* _PROBLEM DETAILS_: Word for word, write out all of the entries that follow.

* _INPUT FOR THIS TASK_:
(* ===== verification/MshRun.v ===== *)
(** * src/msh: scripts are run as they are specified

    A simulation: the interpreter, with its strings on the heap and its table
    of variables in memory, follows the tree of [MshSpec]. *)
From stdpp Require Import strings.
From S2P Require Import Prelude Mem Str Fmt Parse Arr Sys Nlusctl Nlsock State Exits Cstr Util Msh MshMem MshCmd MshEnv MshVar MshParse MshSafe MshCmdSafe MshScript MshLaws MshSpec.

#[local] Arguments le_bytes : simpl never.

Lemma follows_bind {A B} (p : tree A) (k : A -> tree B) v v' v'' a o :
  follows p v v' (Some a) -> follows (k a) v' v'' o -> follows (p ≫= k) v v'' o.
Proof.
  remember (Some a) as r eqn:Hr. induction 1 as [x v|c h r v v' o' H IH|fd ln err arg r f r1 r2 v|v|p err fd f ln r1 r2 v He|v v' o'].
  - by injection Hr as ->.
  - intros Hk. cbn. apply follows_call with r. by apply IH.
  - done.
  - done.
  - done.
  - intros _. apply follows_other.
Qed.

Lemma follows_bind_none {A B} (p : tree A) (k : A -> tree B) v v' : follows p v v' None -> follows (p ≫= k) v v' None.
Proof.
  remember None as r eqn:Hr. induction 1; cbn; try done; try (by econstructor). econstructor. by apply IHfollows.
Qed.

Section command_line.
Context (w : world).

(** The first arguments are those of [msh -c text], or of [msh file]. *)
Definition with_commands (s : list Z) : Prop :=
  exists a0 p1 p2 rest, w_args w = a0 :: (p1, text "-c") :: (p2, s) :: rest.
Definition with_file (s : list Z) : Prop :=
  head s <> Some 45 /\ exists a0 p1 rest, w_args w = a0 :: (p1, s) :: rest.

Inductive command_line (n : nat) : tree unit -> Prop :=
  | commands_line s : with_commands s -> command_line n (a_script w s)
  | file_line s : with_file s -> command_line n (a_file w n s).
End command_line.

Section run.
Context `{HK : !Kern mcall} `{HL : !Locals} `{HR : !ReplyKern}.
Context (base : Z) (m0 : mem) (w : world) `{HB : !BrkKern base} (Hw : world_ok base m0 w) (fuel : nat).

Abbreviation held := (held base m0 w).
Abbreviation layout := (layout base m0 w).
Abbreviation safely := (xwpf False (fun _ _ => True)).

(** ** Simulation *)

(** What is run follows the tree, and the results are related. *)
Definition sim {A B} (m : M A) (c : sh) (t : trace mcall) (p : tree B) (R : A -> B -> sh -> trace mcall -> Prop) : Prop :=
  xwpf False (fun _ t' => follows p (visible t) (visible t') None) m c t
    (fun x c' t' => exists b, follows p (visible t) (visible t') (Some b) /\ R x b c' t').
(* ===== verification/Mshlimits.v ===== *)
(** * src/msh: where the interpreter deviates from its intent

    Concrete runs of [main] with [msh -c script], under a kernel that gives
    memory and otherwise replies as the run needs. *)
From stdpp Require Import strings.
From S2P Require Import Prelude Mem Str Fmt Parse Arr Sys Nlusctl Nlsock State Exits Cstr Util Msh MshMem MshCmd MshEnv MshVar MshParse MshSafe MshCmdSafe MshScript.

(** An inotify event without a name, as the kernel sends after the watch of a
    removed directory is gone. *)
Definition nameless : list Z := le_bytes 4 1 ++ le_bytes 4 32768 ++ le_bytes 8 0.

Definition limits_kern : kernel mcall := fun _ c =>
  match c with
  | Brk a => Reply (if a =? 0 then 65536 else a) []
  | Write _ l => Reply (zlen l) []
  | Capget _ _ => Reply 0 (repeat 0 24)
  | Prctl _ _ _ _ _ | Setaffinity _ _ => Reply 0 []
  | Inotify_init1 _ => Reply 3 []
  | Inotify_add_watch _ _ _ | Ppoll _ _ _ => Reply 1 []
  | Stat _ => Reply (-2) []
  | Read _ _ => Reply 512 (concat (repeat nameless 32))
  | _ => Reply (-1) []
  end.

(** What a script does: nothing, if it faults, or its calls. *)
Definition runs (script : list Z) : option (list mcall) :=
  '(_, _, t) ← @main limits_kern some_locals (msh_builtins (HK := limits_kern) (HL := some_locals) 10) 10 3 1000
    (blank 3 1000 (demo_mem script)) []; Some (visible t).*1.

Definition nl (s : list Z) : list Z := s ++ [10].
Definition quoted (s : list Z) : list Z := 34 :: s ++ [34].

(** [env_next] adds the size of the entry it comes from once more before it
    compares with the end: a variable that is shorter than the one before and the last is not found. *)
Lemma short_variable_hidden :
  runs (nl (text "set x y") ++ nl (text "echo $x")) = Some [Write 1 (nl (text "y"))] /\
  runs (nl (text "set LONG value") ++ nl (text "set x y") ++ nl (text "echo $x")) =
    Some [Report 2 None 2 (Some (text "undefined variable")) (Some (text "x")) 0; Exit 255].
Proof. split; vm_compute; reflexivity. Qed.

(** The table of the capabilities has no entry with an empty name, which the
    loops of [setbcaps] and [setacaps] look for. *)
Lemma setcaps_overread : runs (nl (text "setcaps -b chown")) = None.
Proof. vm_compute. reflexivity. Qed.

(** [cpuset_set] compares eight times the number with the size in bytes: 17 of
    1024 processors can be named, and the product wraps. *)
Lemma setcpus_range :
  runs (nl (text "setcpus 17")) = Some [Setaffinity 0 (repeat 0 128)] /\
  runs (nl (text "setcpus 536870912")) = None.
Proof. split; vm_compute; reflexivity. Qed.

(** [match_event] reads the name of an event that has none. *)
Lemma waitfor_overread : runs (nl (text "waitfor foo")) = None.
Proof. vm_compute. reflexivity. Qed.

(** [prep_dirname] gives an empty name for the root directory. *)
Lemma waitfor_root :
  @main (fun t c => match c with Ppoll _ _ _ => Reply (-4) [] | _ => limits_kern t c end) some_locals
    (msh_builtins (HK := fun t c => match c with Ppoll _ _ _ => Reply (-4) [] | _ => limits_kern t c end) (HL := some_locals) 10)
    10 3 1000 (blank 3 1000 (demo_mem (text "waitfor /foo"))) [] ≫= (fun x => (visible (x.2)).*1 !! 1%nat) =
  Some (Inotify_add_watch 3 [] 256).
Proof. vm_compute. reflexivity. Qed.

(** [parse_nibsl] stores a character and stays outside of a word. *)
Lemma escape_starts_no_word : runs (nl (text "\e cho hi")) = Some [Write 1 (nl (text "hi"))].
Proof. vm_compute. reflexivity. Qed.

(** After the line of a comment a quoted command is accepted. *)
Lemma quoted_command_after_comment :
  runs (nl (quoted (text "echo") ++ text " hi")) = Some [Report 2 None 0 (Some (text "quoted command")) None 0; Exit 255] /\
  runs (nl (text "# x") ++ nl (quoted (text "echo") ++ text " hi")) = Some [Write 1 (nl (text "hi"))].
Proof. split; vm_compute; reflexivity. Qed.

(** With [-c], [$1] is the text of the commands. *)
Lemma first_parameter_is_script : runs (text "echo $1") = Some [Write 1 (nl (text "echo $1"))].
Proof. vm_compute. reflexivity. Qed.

* _COMPLETED EXERCISE_:
(* ===== verification/MshRun.v ===== *)
(** * src/msh: scripts are run as they are specified

    A simulation: the interpreter, with its strings on the heap and its table
    of variables in memory, follows the tree of [MshSpec]. *)
From stdpp Require Import strings.
From S2P Require Import Prelude Mem Str Fmt Parse Arr Sys Nlusctl Nlsock State Exits Cstr Util Msh MshMem MshCmd MshEnv MshVar MshParse MshSafe MshCmdSafe MshScript MshLaws MshSpec.

#[local] Arguments le_bytes : simpl never.

Lemma follows_bind {A B} (p : tree A) (k : A -> tree B) v v' v'' a o :
  follows p v v' (Some a) -> follows (k a) v' v'' o -> follows (p ≫= k) v v'' o.
Proof.
  remember (Some a) as r eqn:Hr. induction 1 as [x v|c h r v v' o' H IH|fd ln err arg r f r1 r2 v|v|p err fd f ln r1 r2 v He|v v' o'].
  - by injection Hr as ->.
  - intros Hk. cbn. apply follows_call with r. by apply IH.
  - done.
  - done.
  - done.
  - intros _. apply follows_other.
Qed.

Lemma follows_bind_none {A B} (p : tree A) (k : A -> tree B) v v' : follows p v v' None -> follows (p ≫= k) v v' None.
Proof.
  remember None as r eqn:Hr. induction 1; cbn; try done; try (by econstructor). econstructor. by apply IHfollows.
Qed.

Section command_line.
Context (w : world).

(** The first arguments are those of [msh -c text], or of [msh file]. *)
Definition with_commands (s : list Z) : Prop :=
  exists a0 p1 p2 rest, w_args w = a0 :: (p1, text "-c") :: (p2, s) :: rest.
Definition with_file (s : list Z) : Prop :=
  head s <> Some 45 /\ exists a0 p1 rest, w_args w = a0 :: (p1, s) :: rest.

Inductive command_line (n : nat) : tree unit -> Prop :=
  | commands_line s : with_commands s -> command_line n (a_script w s)
  | file_line s : with_file s -> command_line n (a_file w n s).
End command_line.

Section run.
Context `{HK : !Kern mcall} `{HL : !Locals} `{HR : !ReplyKern}.
Context (base : Z) (m0 : mem) (w : world) `{HB : !BrkKern base} (Hw : world_ok base m0 w) (fuel : nat).

Abbreviation held := (held base m0 w).
Abbreviation layout := (layout base m0 w).
Abbreviation safely := (xwpf False (fun _ _ => True)).

(** ** Simulation *)

(** What is run follows the tree, and the results are related. *)
Definition sim {A B} (m : M A) (c : sh) (t : trace mcall) (p : tree B) (R : A -> B -> sh -> trace mcall -> Prop) : Prop :=
  xwpf False (fun _ t' => follows p (visible t) (visible t') None) m c t
    (fun x c' t' => exists b, follows p (visible t) (visible t') (Some b) /\ R x b c' t').
(* ===== verification/Mshlimits.v ===== *)
(** * src/msh: where the interpreter deviates from its intent

    Concrete runs of [main] with [msh -c script], under a kernel that gives
    memory and otherwise replies as the run needs. *)
From stdpp Require Import strings.
From S2P Require Import Prelude Mem Str Fmt Parse Arr Sys Nlusctl Nlsock State Exits Cstr Util Msh MshMem MshCmd MshEnv MshVar MshParse MshSafe MshCmdSafe MshScript.

(** An inotify event without a name, as the kernel sends after the watch of a
    removed directory is gone. *)
Definition nameless : list Z := le_bytes 4 1 ++ le_bytes 4 32768 ++ le_bytes 8 0.

Definition limits_kern : kernel mcall := fun _ c =>
  match c with
  | Brk a => Reply (if a =? 0 then 65536 else a) []
  | Write _ l => Reply (zlen l) []
  | Capget _ _ => Reply 0 (repeat 0 24)
  | Prctl _ _ _ _ _ | Setaffinity _ _ => Reply 0 []
  | Inotify_init1 _ => Reply 3 []
  | Inotify_add_watch _ _ _ | Ppoll _ _ _ => Reply 1 []
  | Stat _ => Reply (-2) []
  | Read _ _ => Reply 512 (concat (repeat nameless 32))
  | _ => Reply (-1) []
  end.

(** What a script does: nothing, if it faults, or its calls. *)
Definition runs (script : list Z) : option (list mcall) :=
  '(_, _, t) ← @main limits_kern some_locals (msh_builtins (HK := limits_kern) (HL := some_locals) 10) 10 3 1000
    (blank 3 1000 (demo_mem script)) []; Some (visible t).*1.

Definition nl (s : list Z) : list Z := s ++ [10].
Definition quoted (s : list Z) : list Z := 34 :: s ++ [34].

(** [env_next] adds the size of the entry it comes from once more before it
    compares with the end: a variable that is shorter than the one before and the last is not found. *)
Lemma short_variable_hidden :
  runs (nl (text "set x y") ++ nl (text "echo $x")) = Some [Write 1 (nl (text "y"))] /\
  runs (nl (text "set LONG value") ++ nl (text "set x y") ++ nl (text "echo $x")) =
    Some [Report 2 None 2 (Some (text "undefined variable")) (Some (text "x")) 0; Exit 255].
Proof. split; vm_compute; reflexivity. Qed.

(** The table of the capabilities has no entry with an empty name, which the
    loops of [setbcaps] and [setacaps] look for. *)
Lemma setcaps_overread : runs (nl (text "setcaps -b chown")) = None.
Proof. vm_compute. reflexivity. Qed.

(** [cpuset_set] compares eight times the number with the size in bytes: 17 of
    1024 processors can be named, and the product wraps. *)
Lemma setcpus_range :
  runs (nl (text "setcpus 17")) = Some [Setaffinity 0 (repeat 0 128)] /\
  runs (nl (text "setcpus 536870912")) = None.
Proof. split; vm_compute; reflexivity. Qed.

(** [match_event] reads the name of an event that has none. *)
Lemma waitfor_overread : runs (nl (text "waitfor foo")) = None.
Proof. vm_compute. reflexivity. Qed.

(** [prep_dirname] gives an empty name for the root directory. *)
Lemma waitfor_root :
  @main (fun t c => match c with Ppoll _ _ _ => Reply (-4) [] | _ => limits_kern t c end) some_locals
    (msh_builtins (HK := fun t c => match c with Ppoll _ _ _ => Reply (-4) [] | _ => limits_kern t c end) (HL := some_locals) 10)
    10 3 1000 (blank 3 1000 (demo_mem (text "waitfor /foo"))) [] ≫= (fun x => (visible (x.2)).*1 !! 1%nat) =
  Some (Inotify_add_watch 3 [] 256).
Proof. vm_compute. reflexivity. Qed.

(** [parse_nibsl] stores a character and stays outside of a word. *)
Lemma escape_starts_no_word : runs (nl (text "\e cho hi")) = Some [Write 1 (nl (text "hi"))].
Proof. vm_compute. reflexivity. Qed.

(** After the line of a comment a quoted command is accepted. *)
Lemma quoted_command_after_comment :
  runs (nl (quoted (text "echo") ++ text " hi")) = Some [Report 2 None 0 (Some (text "quoted command")) None 0; Exit 255] /\
  runs (nl (text "# x") ++ nl (quoted (text "echo") ++ text " hi")) = Some [Write 1 (nl (text "hi"))].
Proof. split; vm_compute; reflexivity. Qed.

(** With [-c], [$1] is the text of the commands. *)
Lemma first_parameter_is_script : runs (text "echo $1") = Some [Write 1 (nl (text "echo $1"))].
Proof. vm_compute. reflexivity. Qed.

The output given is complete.